Christmas and the other Holidays have become the same way. Many of the big stores are open on or around Christmas. True they get their employees who don't celebrate the particular holiday at the time to work, but still people who do celebrate end up working as well. I remember on Christmas the only thing that was open was a small Deli near my house that was run by a Jewish family. I remember going there to get sandwiches (and my parents alcohol to take to the different parties we were going to) and that was the only place open around for miles.

Also what goes along with that is this constant need to keep pushing the holiday sales longer and longer. We saw it with Black Friday and the stores opening up earlier than usual but even before that we saw tons of Christmas decorations in the stores. Some stores started selling Christmas items right after Halloween. (and I won't even get started to how they seem to only cater to the Christmas season, that is a whole other issue in itself).

Then there's the decorating for Christmas itself. I remember my mom putting on our Bing Crosby Christmas album as we decorated with tinsel and small figurines around the house. We used to drive around looking for the perfect Christmas tree to fit in our house (my dad and brother always wanted the huge ones). Now we're lucky if we put a couple decorations up and we now have a fake tree. And once again this isn't just my family that does this.

What it boils down to is the big corporations wanting to capitalize on the Holidays and then Americans have circum to it. Also it seems that this devolution is a lot on the fault of the laziness of Americans. We want everything to be easy and convenient. Well sometimes they just can't be like that. I hope when I have a family that I never circum to "what is the easiest" solution when it comes to the Holidays or perhaps things in general.


None said...

The commodification of the holidays. I find it intriguing how capitalism have created a sort of "Holiday of Revenue", and has framed the current meaning of "holidays". Granted, this is a complete generalization, but overall the commodification of anything and everything (even people i.e. Manpower Corp.) has influenced how people view the Holidays. For example, the stress of "purchasing" gifts - was this always a part of the "Holidays"?

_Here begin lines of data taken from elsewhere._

Record head_ok (depth : nat) (s : ParseBudget) (head : RecipeHead) (s' : ParseBudget) : Prop := {
  head_conditions : conditions_fit s (rh_conditions head);
  head_charged : charged s (counts_plus (conditions_counts (rh_conditions head)) (parsed_counts (rh_action head))) s';
  head_continuation : goes_on (rh_options head);
  head_action : match rh_action head with
                | PA_Action (RA_Capture _) _ => pc_assignments (pb_counts s) < rl_assignments (pb_limits s)
                | PA_Action (RA_Block _) _ => False
                | PA_Block d => d = S depth /\ Z.of_nat d <= rl_nesting_depth (pb_limits s)
                | _ => True
                end;
}.

Lemma parse_recipe_head_Ok start depth s head s' : parse_recipe_head lines start depth s = Ok (head, s') -> head_ok depth s head s'.
Proof.
  unfold parse_recipe_head. intros H. apply result_bind_Ok in H as (text & _ & H). apply result_bind_Ok in H as ([[options lock] flags] & Ho & H).
  assert (goes_on options) as Hgo.
  { unfold parse_recipe_header in Ho. apply result_bind_Ok in Ho as ([? ?] & _ & Ho). apply result_bind_Ok in Ho as ([] & _ & Ho).
    injection Ho as <- _ _. apply recipe_options_go_on. }
  apply result_bind_Ok in H as ([[conditions n] index] & Hc & H). apply parse_conditions_Ok in Hc as [-> Hfit]; [|done|split; by left].
  apply result_bind_Ok in H as (raw & _ & H). apply result_bind_Ok in H as ([] & _ & H).
  apply result_bind_Ok in H as (s1 & Hs1%record_recipe_contents_Ok & H). apply result_bind_Ok in H as ([] & _ & H).
  apply result_bind_Ok in H as (capture & _ & H). apply result_bind_Ok in H as (o & Hopt & H).
  apply check_action_options_Ok in Hopt as [Hgo' _]; [|done].
  apply result_bind_Ok in H as ([parsed s2] & [Hp Hm]%parse_action_Ok & H). injection H as <- <-.
  pose proof Hs1 as [Hl Hcounts]. split; [done|by eapply charged_trans|done|]. cbn [rh_action].
  destruct s1 as [c1 l1]. cbn in Hl, Hcounts, Hm. subst c1 l1. cbn in Hm. rewrite Z.add_0_r in Hm. done.
Qed.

I think archaeologists will have fun in a few thousand, nay, million years from now trying to decipher the idea of commodification through material remains of our current history. I predict that capitalism (economy) will be the primary carver of culture for those who live in America and other capitalistic countries.

Economy will become culture.

Bold statement, isn't it? Eh, screw it.

Grant Dambach said...

wow, how long was I asleep when you wrote this? Also, that's a lot of talk for someone who went Black Friday shopping at midnight (admit it, you had fun that night).